Juicio de Dios contra los moabitas y los amonitas -- Sofonías 2:8-11 : Dios trató luego con los hijos de Moab y los hijos de Amón, vecinos de Judá al oriente. Estas naciones paganas habían insultado y amenazado a la nación escogida de Dios. Estas naciones también eran idólatras. Dios prometió que el cautiverio acabaría con la adoración de ídolos.

A los ídolos no se les ofrecerían más sacrificios. Su adoración sería completamente destruida. El Señor dice: "Hará pasar hambre a todos los dioses de la tierra". Dios prometió que estas naciones serían como Sodoma y Gomorra. Estarían cubiertos de espinos y se convertirían en pozos de sal para siempre.
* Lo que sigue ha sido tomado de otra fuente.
(* ===== verification/GoStrings.v ===== *)
(** Go's strings as byte strings, and the functions of the Go standard
    library the modelled code calls on them: [strings.ToLower] (on ASCII),
    [strings.Join], [strings.Split] on one byte, [strings.Contains] of one
    byte, [strings.ReplaceAll] of one byte, [strconv.Itoa],
    [strconv.ParseInt]/[Atoi] in base 10, [strconv.ParseFloat] on decimal
    literals and the UTF-8 decoding of [for i, r := range s].

    A Go string is a Rocq [string]: an [ascii] is a byte. *)

From Stdlib Require Import ZArith Lia Ascii SpecFloat Decimal DecimalString DecimalN DecimalZ.
From stdpp Require Import base strings list.
From S2P Require Import Prelude.

#[local] Open Scope string_scope.
#[local] Open Scope Z_scope.

(** ** Bytes *)
Definition dquote : ascii := "034"%char.
Definition squote : ascii := "039"%char.
Definition backslash : ascii := "092"%char.
Definition newline : ascii := "010"%char.
Definition tab : ascii := "009"%char.
Definition creturn : ascii := "013"%char.

Definition byte (c : ascii) : Z := Z.of_N (Ascii.N_of_ascii c).
Definition in_range (lo hi : Z) (c : ascii) : bool := (lo <=? byte c) && (byte c <=? hi).

Definition is_digit (c : ascii) : bool := in_range 48 57 c.
Definition is_upper (c : ascii) : bool := in_range 65 90 c.
Definition is_lower (c : ascii) : bool := in_range 97 122 c.

Definition of_byte (z : Z) : ascii := Ascii.ascii_of_N (Z.to_N z).
Definition lower (c : ascii) : ascii := if is_upper c then of_byte (byte c + 32) else c.

(** ** Strings *)
Fixpoint str_forall (p : ascii -> bool) (s : string) : bool :=
  match s with
  | EmptyString => true
  | String c s' => p c && str_forall p s'
  end.

Fixpoint str_map (f : ascii -> ascii) (s : string) : string :=
  match s with
  | EmptyString => EmptyString
  | String c s' => String (f c) (str_map f s')
  end.

Definition ToLower : string -> string := str_map lower.

Fixpoint Join (l : list string) (sep : string) : string :=
  match l with
  | [] => ""
  | [s] => s
  | s :: l' => s +:+ sep +:+ Join l' sep
  end.

Fixpoint str_contains (c : ascii) (s : string) : bool :=
  match s with
  | EmptyString => false
  | String c' s' => Ascii.eqb c' c || str_contains c s'
  end.

(** [strings.Split s sep] for a one-byte separator. *)
Fixpoint Split (sep : ascii) (s : string) : list string :=
  match s with
  | EmptyString => [EmptyString]
  | String c s' =>
      if Ascii.eqb c sep then EmptyString :: Split sep s'
      else match Split sep s' with
           | [] => [String c EmptyString]
           | p :: ps => String c p :: ps
           end
  end.

(** [strings.ReplaceAll s old new] for a one-byte [old]. *)
Fixpoint ReplaceAll (s : string) (old : ascii) (new : string) : string :=
  match s with
  | EmptyString => EmptyString
  | String c s' =>
      if Ascii.eqb c old then new +:+ ReplaceAll s' old new
      else String c (ReplaceAll s' old new)
  end.

(** ** Integers *)
Definition Itoa (z : Z) : string := NilZero.string_of_int (Z.to_int z).

Inductive NumErr := ErrSyntax | ErrRange.

(** [strconv.ParseInt s 10 64]: an optional sign, at least one digit, the
    value in the range of [int64]. [strconv.Atoi] agrees with it on a 64-bit
    platform. *)
Definition ParseInt (s : string) : result NumErr Z :=
  let '(neg, body) :=
    match s with
    | String c s' => if Ascii.eqb c "-" then (true, s')
                     else if Ascii.eqb c "+" then (false, s') else (false, s)
    | EmptyString => (false, s)
    end in
  match body with
  | EmptyString => Err ErrSyntax
  | _ => match NilEmpty.uint_of_string body with
         | None => Err ErrSyntax
         | Some d =>
             let n := Z.of_N (N.of_uint d) in
             let v := if neg : bool then - n else n in
             if in_int64 v then Ok v else Err ErrRange
         end
  end.

(** ** Floating point literals

    [float64] is the executable IEEE-754 binary64 of [SpecFloat]. *)
Definition float64 : Type := spec_float.

Fixpoint span_digits (s : string) : string * string :=
  match s with
  | String c s' => if is_digit c then let '(d, r) := span_digits s' in (String c d, r)
                   else (EmptyString, s)
  | EmptyString => (EmptyString, EmptyString)
  end.

Definition digits_val (s : string) : N :=
  match NilEmpty.uint_of_string s with Some d => N.of_uint d | None => 0%N end.

(** The binary64 nearest to [m * 10 ^ e], ties to even. *)
Definition decimal_round (neg : bool) (m : N) (e : Z) : float64 :=
  match m with
  | N0 => S754_zero neg
  | Npos p =>
      if (0 <=? e)%Z
      then binary_normalize 53 1024
             ((if neg then Z.opp else fun z => z) (Z.pos p * 10 ^ e)) 0 neg
      else SFdiv 53 1024 (S754_finite neg p 0)
             (S754_finite false (Z.to_pos (10 ^ (- e))) 0)
  end.

Definition is_exp_char (c : ascii) : bool := Ascii.eqb c "e" || Ascii.eqb c "E".

(** The exponent of a literal is accumulated only below 10000, as Go's
    [readFloat] does. *)
Fixpoint exp_digits (s : string) (acc : Z) : option Z :=
  match s with
  | EmptyString => Some acc
  | String c s' =>
      if is_digit c
      then exp_digits s' (if acc <? 10000 then acc * 10 + (byte c - 48) else acc)
      else None
  end.

Definition read_exp (s : string) : option Z :=
  match s with
  | EmptyString => Some 0
  | String c s1 =>
      if is_exp_char c then
        let '(neg, ds) :=
          match s1 with
          | String c1 s2 => if Ascii.eqb c1 "-" then (true, s2)
                            else if Ascii.eqb c1 "+" then (false, s2) else (false, s1)
          | EmptyString => (false, s1)
          end in
        match ds with
        | EmptyString => None
        | _ => match exp_digits ds 0 with
               | Some e => Some (if neg : bool then - e else e)
               | None => None
               end
        end
      else None
  end.

(** [strconv.ParseFloat s 64] on decimal literals. *)
Definition ParseFloat (s : string) : result NumErr float64 :=
  let '(neg, s1) :=
    match s with
    | String c s' => if Ascii.eqb c "-" then (true, s')
                     else if Ascii.eqb c "+" then (false, s') else (false, s)
    | EmptyString => (false, s)
    end in
  let '(ip, s2) := span_digits s1 in
  let '(fp, s3) :=
    match s2 with
    | String c s' => if Ascii.eqb c "." then span_digits s' else (EmptyString, s2)
    | EmptyString => (EmptyString, s2)
    end in
  if (String.length (ip +:+ fp) =? 0)%nat then Err ErrSyntax
  else match read_exp s3 with
       | None => Err ErrSyntax
       | Some e =>
           match decimal_round neg (digits_val (ip +:+ fp))
                   (e - Z.of_nat (String.length fp)) with
           | S754_infinity _ => Err ErrRange
           | f => Ok f
           end
       end.

(** ** UTF-8: the runes of [for i, r := range s]

    [decode_rune] returns the rune and the number of bytes it took; an
    invalid sequence is [RuneError] of width 1. *)
Definition RuneError : Z := 65533.

Definition is_cont (c : ascii) : bool := in_range 128 191 c.
Definition cont (c : ascii) : Z := byte c - 128.

Definition decode_rune (s : string) : Z * nat :=
  match s with
  | EmptyString => (RuneError, 0%nat)
  | String c0 s0 =>
      let b0 := byte c0 in
      if b0 <? 128 then (b0, 1%nat)
      else if (194 <=? b0) && (b0 <=? 223) then
        match s0 with
        | String c1 _ => if is_cont c1 then ((b0 - 192) * 64 + cont c1, 2%nat) else (RuneError, 1%nat)
        | _ => (RuneError, 1%nat)
        end
      else if (224 <=? b0) && (b0 <=? 239) then
        match s0 with
        | String c1 (String c2 _) =>
            let lo := if b0 =? 224 then 160 else 128 in
            let hi := if b0 =? 237 then 159 else 191 in
            if in_range lo hi c1 && is_cont c2
            then ((b0 - 224) * 4096 + cont c1 * 64 + cont c2, 3%nat)
            else (RuneError, 1%nat)
        | _ => (RuneError, 1%nat)
        end
      else if (240 <=? b0) && (b0 <=? 244) then
        match s0 with
        | String c1 (String c2 (String c3 _)) =>
            let lo := if b0 =? 240 then 144 else 128 in
            let hi := if b0 =? 244 then 143 else 191 in
            if in_range lo hi c1 && is_cont c2 && is_cont c3
            then ((b0 - 240) * 262144 + cont c1 * 4096 + cont c2 * 64 + cont c3, 4%nat)
            else (RuneError, 1%nat)
        | _ => (RuneError, 1%nat)
        end
      else (RuneError, 1%nat)
  end.

(** [strings.Builder.WriteRune] of a rune that [decode_rune] can return. *)
Definition encode_rune (r : Z) : string :=
  if r <? 128 then String (of_byte r) ""
  else if r <? 2048 then String (of_byte (192 + r / 64)) (String (of_byte (128 + r mod 64)) "")
  else if r <? 65536 then
    String (of_byte (224 + r / 4096))
      (String (of_byte (128 + (r / 64) mod 64)) (String (of_byte (128 + r mod 64)) ""))
  else
    String (of_byte (240 + r / 262144))
      (String (of_byte (128 + (r / 4096) mod 64))
         (String (of_byte (128 + (r / 64) mod 64)) (String (of_byte (128 + r mod 64)) ""))).

Fixpoint drop_str (n : nat) (s : string) : string :=
  match n, s with
  | O, _ => s
  | _, EmptyString => EmptyString
  | S n', String _ s' => drop_str n' s'
  end.

(** The list of (byte index, rune) pairs of [range s]; [String.length s] is
    enough fuel since every rune takes at least one byte. *)
Fixpoint range_runes_from (fuel : nat) (i : nat) (s : string) : list (nat * Z) :=
  match fuel, s with
  | O, _ => []
  | _, EmptyString => []
  | S fuel', _ =>
      let '(r, w) := decode_rune s in
      (i, r) :: range_runes_from fuel' (i + w) (drop_str w s)
  end.

Definition range_runes (s : string) : list (nat * Z) := range_runes_from (String.length s) 0 s.

(** ** Lemmas on strings *)
Lemma sapp_assoc (a b c : string) : (a +:+ b) +:+ c = a +:+ (b +:+ c).
Proof. induction a as [|x a IH]; cbn; [done | by rewrite IH]. Qed.

Lemma sapp_nil_r (a : string) : a +:+ "" = a.
Proof. induction a as [|x a IH]; cbn; [done | by rewrite IH]. Qed.

Lemma slen_app (a b : string) : String.length (a +:+ b) = (String.length a + String.length b)%nat.
Proof. induction a as [|x a IH]; cbn; [done | by rewrite IH]. Qed.

Lemma str_forall_app p (a b : string) : str_forall p (a +:+ b) = str_forall p a && str_forall p b.
Proof. induction a as [|x a IH]; cbn; [done | by rewrite IH, andb_assoc]. Qed.

Lemma str_forall_impl (p q : ascii -> bool) (s : string) :
  (forall c, p c = true -> q c = true) -> str_forall p s = true -> str_forall q s = true.
Proof.
  intros Hpq. induction s as [|c s IH]; cbn; [done|].
  rewrite !andb_true_iff. intros [? ?]; auto.
Qed.

Lemma ascii_eqb_spec (a b : ascii) : reflect (a = b) (Ascii.eqb a b).
Proof. apply Ascii.eqb_spec. Qed.

Lemma byte_range (c : ascii) : 0 <= byte c < 256.
Proof.
  unfold byte. pose proof (N_ascii_bounded c). lia.
Qed.

Lemma byte_inj (a b : ascii) : byte a = byte b -> a = b.
Proof.
  unfold byte. intros H. rewrite <- (ascii_N_embedding a), <- (ascii_N_embedding b).
  f_equal. lia.
Qed.

Lemma byte_of_byte z : 0 <= z < 256 -> byte (of_byte z) = z.
Proof. intros H. unfold byte, of_byte. rewrite N_ascii_embedding; lia. Qed.

Lemma of_byte_byte c : of_byte (byte c) = c.
Proof. unfold byte, of_byte. rewrite N2Z.id. apply ascii_N_embedding. Qed.

Lemma in_range_spec lo hi c : in_range lo hi c = true <-> lo <= byte c <= hi.
Proof. unfold in_range. rewrite andb_true_iff, !Z.leb_le. done. Qed.

(** The digits of a printed integer and the value they parse to. *)
Lemma string_of_uint_digits d : str_forall is_digit (NilEmpty.string_of_uint d) = true.
Proof. induction d; cbn; try rewrite IHd; reflexivity. Qed.

Lemma string_of_uint_nonempty (n : N) : NilZero.string_of_uint (N.to_uint n) <> "".
Proof. destruct (N.to_uint n); discriminate. Qed.

Lemma digit_value_string d :
  NilEmpty.uint_of_string (NilEmpty.string_of_uint d) = Some d.
Proof. apply NilEmpty.usu. Qed.

Lemma string_of_pos p : exists c s,
  NilZero.string_of_uint (Pos.to_uint p) = String c s /\
  str_forall is_digit (String c s) = true /\
  NilEmpty.uint_of_string (String c s) = Some (Pos.to_uint p).
Proof.
  pose proof (string_of_uint_digits (Pos.to_uint p)) as Hd.
  pose proof (NilEmpty.usu (Pos.to_uint p)) as Hu.
  assert (Hn : Pos.to_uint p <> Nil) by apply DecimalPos.Unsigned.to_uint_nonnil.
  destruct (Pos.to_uint p) eqn:E; [done|..]; cbn in *; do 2 eexists; (split; [reflexivity|]); done.
Qed.

Lemma of_uint_pos p : Z.of_N (N.of_uint (Pos.to_uint p)) = Z.pos p.
Proof. unfold N.of_uint. by rewrite DecimalPos.Unsigned.of_to. Qed.

(** A printed integer: an optional minus sign, then digits. *)
Lemma Itoa_split z : exists sg ds,
  Itoa z = sg +:+ ds /\ (sg = "" \/ sg = "-") /\ ds <> "" /\ str_forall is_digit ds = true.
Proof.
  destruct z as [|p|p]; unfold Itoa; cbn [Z.to_int NilZero.string_of_int].
  - exists "", "0". auto.
  - destruct (string_of_pos p) as (c & s & -> & ? & _). exists "", (String c s). auto.
  - destruct (string_of_pos p) as (c & s & -> & ? & _). exists "-", (String c s). auto.
Qed.

Lemma digit_not_sign c : is_digit c = true -> Ascii.eqb c "-" = false /\ Ascii.eqb c "+" = false.
Proof.
  intros H. split.
  - by destruct (ascii_eqb_spec c "-") as [->|].
  - by destruct (ascii_eqb_spec c "+") as [->|].
Qed.

Lemma ParseInt_Itoa z : in_int64 z = true -> ParseInt (Itoa z) = Ok z.
Proof.
  intros Hz. destruct z as [|p|p]; unfold Itoa, ParseInt; cbn [Z.to_int NilZero.string_of_int].
  - reflexivity.
  - destruct (string_of_pos p) as (c & s & -> & Hd & Hu). cbn in Hd.
    apply andb_true_iff in Hd as [Hc _]. destruct (digit_not_sign c Hc) as [-> ->].
    rewrite Hu, of_uint_pos, Hz. done.
  - destruct (string_of_pos p) as (c & s & -> & Hd & Hu). cbn [String.append Ascii.eqb].
    cbn [Bool.eqb]. rewrite Hu, of_uint_pos. change (- Z.pos p) with (Z.neg p). cbv zeta. by rewrite Hz.
Qed.

Lemma str_contains_digits c s :
  is_digit c = false -> str_forall is_digit s = true -> str_contains c s = false.
Proof.
  intros Hc. induction s as [|d s IH]; cbn; [done|]. rewrite andb_true_iff. intros [Hd Hs].
  destruct (ascii_eqb_spec d c) as [->|]; [congruence|]. by apply IH.
Qed.

Lemma Itoa_contains c z :
  is_digit c = false -> c <> "-"%char -> str_contains c (Itoa z) = false.
Proof.
  intros Hc Hm. destruct (Itoa_split z) as (sg & ds & -> & Hsg & _ & Hd).
  destruct Hsg as [->| ->]; cbn [String.append str_contains]; [by apply str_contains_digits|].
  destruct (ascii_eqb_spec "-" c) as [<-|]; [done|]. by apply str_contains_digits.
Qed.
Sentirían el fuerte aguijón de la ira divina. Los estudiantes de la Biblia recuerdan la destrucción de Sodoma y Gomorra con fuego del cielo.

(Génesis 19) Los moabitas y los amonitas serían destruidos con decisión similar. Entonces el remanente del pueblo de Dios poseería su tierra. Este remanente era ese pequeño grupo de judíos que regresaron del cautiverio en Babilonia. (Esdras 2) Dios dijo: "Así será recompensado finalmente Moab y Amón por su soberbia y por burlarse de la nación que me pertenece, el Señor Todopoderoso". ( Sofonías 2:10 ) El pecado del orgullo es una preocupación por uno mismo.

El orgullo puede condenar más almas que cualquier otro pecado. Dios odia todo pecado y Él castigará cada pecado. Él odia especialmente el orgullo porque le roba Su gloria. La persona que camina con orgullo trata de quitar a Dios de Su trono y ponerse a sí mismo en ese trono. Dios derribaría sus ídolos y todos lo reconocerían como el poder superior del universo. Dios prometió juzgar a los moabitas y amonitas y llevarlos a una desolación perpetua.